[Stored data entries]
----
Lemma on_key_ok r code value k s : 0 ≤ code < 1024 → 0 ≤ value ≤ 2 → agrees k s → (value = 1 → fates s (Z.to_nat code) = FUp) → slots_ok r →
  ∃ k', on_key r code value k = Done ((spec_key r code value s).1, k') ∧ agrees k' (spec_key r code value s).2.
Proof.
  intros Hc Hv [R Hm Ht Hf] H1 Hs. unfold on_key, spec_key. rewrite Hm, mods_update_is by lia. set (i := Z.to_nat code) in *. set (d := <[i := negb (value =? 0)]> (down s)). set (m := mods_of d).
  assert (∀ f, f ≠ Swallowed ∨ code ∉ MODIFIERS → free (<[i := f]> (fates s))) as Hfree.
  { intros f Hnf c Hin. destruct (decide (i = Z.to_nat c)) as [E|Hne]; [|rewrite fn_lookup_insert_ne by done; by apply Hf]. rewrite E, fn_lookup_insert. destruct (modifier_quiet c 0 Hin) as (_ & ?). unfold i in E.
    destruct Hnf as [?|Hnf]; [done|]. destruct Hnf. by replace code with c by lia. }
  pose proof (refines_fields k (with_mods m k) (fates s) eq_refl eq_refl R) as Rm.
  assert (fates s i ≠ Swallowed → reaches r (is_esc code value) code value (with_mods m k) (fates s) (key_event r code value (if negb (value =? 0) then resolve code (mask m) else 0) (with_mods m k))) as Hrun.
  { intros Hsw. rewrite <-(rune_esc code value (mask m)). by apply key_event_ok. }
  destruct (decide (code ∈ MODIFIERS)) as [Hin|Hin]; [rewrite (bool_decide_true (code ∈ MODIFIERS)), (bool_decide_false (code ∉ MODIFIERS)) by tauto|rewrite (bool_decide_false (code ∈ MODIFIERS)), (bool_decide_true (code ∉ MODIFIERS)) by done].
  - destruct (modifier_quiet code value Hin) as (He & _). rewrite He in Hrun |- *. cbn [andb]. rewrite bind_done. specialize (Hrun (Hf _ Hin)). pose proof (follow_quiet r value (fates s i) (Hf _ Hin)) as Hfq.
    unfold reaches in Hrun. fold i in Hrun. destruct (follow r false false value (fates s i)) as [dest f]. destruct Hrun as (k' & E & R' & Hm' & Ht'). rewrite E, bind_done. exists k'. split; [done|]. split; [done|done|by rewrite Ht'|]. apply Hfree. by left.
  - unfold chord_key. rewrite (chord_bit_is code (with_mods m k) (r_down _ _ Rm)) by (rewrite (idx_small code Hc); lia).
    rewrite (idx_small code Hc), bind_done. fold i. rewrite (r_bits _ _ Rm) by (unfold i; lia). pose proof (mask_super d) as Hsu. pose proof (mask_shift d) as Hsh. fold m in Hsu, Hsh. rewrite Hsu, Hsh. cbn [andb]. set (super := super_down d).
    assert (fates s i ≠ Swallowed → follow r super (is_esc code value) value (fates s i) = follow r false (is_esc code value) value (fates s i) → super && (value =? 1) = false →
      ∃ k', ('(sent, k0) ← key_event r code value (if negb (value =? 0) then resolve code (mask m) else 0) (with_mods m k); Done (sent, None, k0)) =
        Done ((let '(dest, f) := follow r super (is_esc code value) value (fates s i) in (send dest code value, if super && (value =? 1) then lookup code (shift_down d) (table s) else None, mkState d (<[i := f]> (fates s)) (table s))).1, k') ∧
        agrees k' (let '(dest, f) := follow r super (is_esc code value) value (fates s i) in (send dest code value, if super && (value =? 1) then lookup code (shift_down d) (table s) else None, mkState d (<[i := f]> (fates s)) (table s))).2) as Hev.
    { intros Hsw -> ->. specialize (Hrun Hsw). unfold reaches in Hrun. fold i in Hrun.
      destruct (follow r false _ value (fates s i)) as [dest f]. destruct Hrun as (k' & E & R' & Hm' & Ht'). rewrite E, bind_done. exists k'. split; [done|]. split; [done|done|by rewrite Ht'|]. apply Hfree. by right. }
    assert (value = 0 ∨ value = 1 ∨ value = 2) as [->|[->| ->]] by lia; cbn [Z.eqb Pos.eqb negb] in *; cbv iota in *.
    + case_bool_decide as Hsw; [|rewrite bind_done; apply Hev; [done|done|apply andb_false_r]]. destruct (put_bit code false (with_mods m k) (fates s) FUp Hc Rm) as (d' & E & Rd); [by fold i; rewrite Hsw|done|].
      rewrite E, !bind_done. unfold follow. cbn [Z.eqb]. rewrite Hsw, andb_false_r. eexists. split; [reflexivity|]. split; [done|done|by rewrite <-Ht|]. apply Hfree. by right.
    + destruct super eqn:Es; cbn [negb andb] in *; cbv iota; [|rewrite bind_done; apply Hev; [by rewrite (H1 eq_refl)|done|done]].
      destruct (put_bit code true (with_mods m k) (fates s) Swallowed Hc Rm) as (d' & E & Rd); [by fold i; rewrite (H1 eq_refl)|done|]. rewrite E, !bind_done. unfold follow. cbn [Z.eqb Pos.eqb]. cbv iota.
      eexists. split; [cbn; by rewrite Ht|]. split; [done|done|by rewrite <-Ht|]. apply Hfree. by right.
    + rewrite bind_done. destruct (bool_decide (fates s i = Swallowed) || super) eqn:Eb.
      * assert (follow r super (is_esc code 2) 2 (fates s i) = (None, fates s i)) as ->.
        { unfold follow. cbn [Z.eqb Pos.eqb]. cbv iota. apply orb_true_iff in Eb as [->%bool_decide_eq_true| ->]; [done|]. by destruct (fates s i). }
        rewrite andb_false_r. eexists. split; [reflexivity|]. split; [|done|by rewrite <-Ht|apply Hfree; by right]. apply put_equiv; [unfold i; lia|done|done|done|done].
      * apply orb_false_iff in Eb as [Hsw%bool_decide_eq_false Es]. apply Hev; [done|by rewrite Es|apply andb_false_r].
Qed.
Lemma follow_up r super esc f : (follow r super esc 0 f).2 = FUp.
Proof. unfold follow. cbn [Z.eqb]. by destruct f. Qed.
Lemma spec_key_fates r code value s : ∃ f, fates (spec_key r code value s).2 = <[Z.to_nat code := f]> (fates s) ∧ (value = 0 → f = FUp).
Proof.
  unfold spec_key. set (super := _ && _). pose proof (follow_up r super (is_esc code value) (fates s (Z.to_nat code))) as Hu. destruct (follow r super _ value _) as [dest f] eqn:E. exists f. split; [done|]. intros ->. by rewrite E in Hu.
Qed.
(** The releases of a resume. *)
Definition let_go (r : Routing) (i : nat) (f : Fate) : list Sent := match f with To n g => if bool_decide (gen_of r n = Some g) then [mkSent n (Z.of_nat i) 0] else [] | _ => [] end.
Lemma release_is r i k φ n g : (i < 1024)%nat → refines k φ → φ i = To n g → key_event r (Z.of_nat i) 0 0 k = Done (let_go r i (To n g), with_owner (<[i := 0]> (key_owner k)) k).
Proof.
  intros Hi R Ef. pose proof (unpack_packed k φ i R) as Hu. unfold key_event. rewrite (idx_small (Z.of_nat i)) by lia. rewrite Nat2Z.id, (r_own _ _ R i) by lia. cbn [unwrap]. rewrite bind_done. cbv zeta. rewrite Hu, Ef. done.
Qed.
Lemma releases_ok r n : ∀ i k φ acc, (i + n ≤ 1024)%nat → refines k φ →
  ∃ k', foldM (λ sk code, v ← unwrap (key_owner sk.2 !! code);
      if v =? 0 then Done sk else '(s, k) ← key_event r (Z.of_nat code) 0 0 sk.2; Done (sk.1 ++ s, k)) (acc, k) (seq i n) = Done (acc ++ concat ((λ j, let_go r j (φ j)) <$> seq i n), k') ∧ mods k' = mods k ∧ chords k' = chords k.
Proof.
  induction n as [|n IH]; intros i k φ acc Hn R; cbn [seq foldM fmap list_fmap concat]; [exists k; by rewrite app_nil_r|]. cbn [fst snd]. rewrite (r_own _ _ R i) by lia. cbn [unwrap]. rewrite bind_done.
  pose proof (unpack_packed k φ i R) as Hu.
  destruct (φ i) as [| | |m g] eqn:Ef; cbn [packed] in *; [rewrite Z.eqb_refl, bind_done; cbn [let_go app]; by apply IH; [lia|]..|].
  rewrite (proj2 (Z.eqb_neq _ _)) by (intros E; by rewrite E in Hu). rewrite (release_is r i k φ m g) by (done || lia). rewrite !bind_done.
  pose proof (put_owner k φ i FUp ltac:(lia) R ltac:(congruence) ltac:(done) ltac:(done)) as R'. cbn [packed] in R'.
  destruct (IH (S i) _ _ (acc ++ let_go r i (φ i)) ltac:(lia) R') as (k' & E & Hm & Ht). exists k'. split; [|by split].
  assert ((λ j, let_go r j ((<[i := FUp]> φ) j)) <$> seq (S i) n = (λ j, let_go r j (φ j)) <$> seq (S i) n) as Hx.
  { apply list_fmap_ext. intros j x [-> Hj]%lookup_seq. rewrite fn_lookup_insert_ne by lia. done. }
  rewrite Ef, Hx in E. by rewrite E, <-app_assoc.
Qed.
Lemma all_up : refines (mkKeys mods_default (replicate 16 0) (replicate 1024 0) chords_new) (λ _, FUp).
Proof.
  split; [done|done| | |done].
  - intros i Hi. unfold bits. cbn [chord_down]. rewrite lookup_replicate_2; [by rewrite Z.bits_0|]. apply Nat.Div0.div_lt_upper_bound. lia.
  - intros i Hi. cbn [key_owner packed]. by apply lookup_replicate_2.
Qed.
Lemma resume_ok r k s : agrees k s → ∃ k', seat_resumed r k = Done ((spec_resume r s).1, k') ∧ agrees k' (spec_resume r s).2.
Proof.
  intros [R Hm Ht Hf]. unfold seat_resumed. destruct (releases_ok r KEYCODE_SPAN 0 (with_mods mods_default k) (fates s) [] ltac:(done) (refines_fields k (with_mods mods_default k) (fates s) eq_refl eq_refl R)) as (k' & E & Hm' & Ht'). rewrite E, bind_done.
  eexists. split; [reflexivity|]. split; [|done|cbn; by rewrite Ht'|done]. eapply refines_fields; [..|exact all_up]; done.
Qed.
----
TASK INSTRUCTIONS -> If a line comes after the one containing "intros Hc Hv", leave it out; set down every line of the data before it, and that line itself, exactly.

EXPECTED ANSWER ->
Lemma on_key_ok r code value k s : 0 ≤ code < 1024 → 0 ≤ value ≤ 2 → agrees k s → (value = 1 → fates s (Z.to_nat code) = FUp) → slots_ok r →
  ∃ k', on_key r code value k = Done ((spec_key r code value s).1, k') ∧ agrees k' (spec_key r code value s).2.
Proof.
  intros Hc Hv [R Hm Ht Hf] H1 Hs. unfold on_key, spec_key. rewrite Hm, mods_update_is by lia. set (i := Z.to_nat code) in *. set (d := <[i := negb (value =? 0)]> (down s)). set (m := mods_of d).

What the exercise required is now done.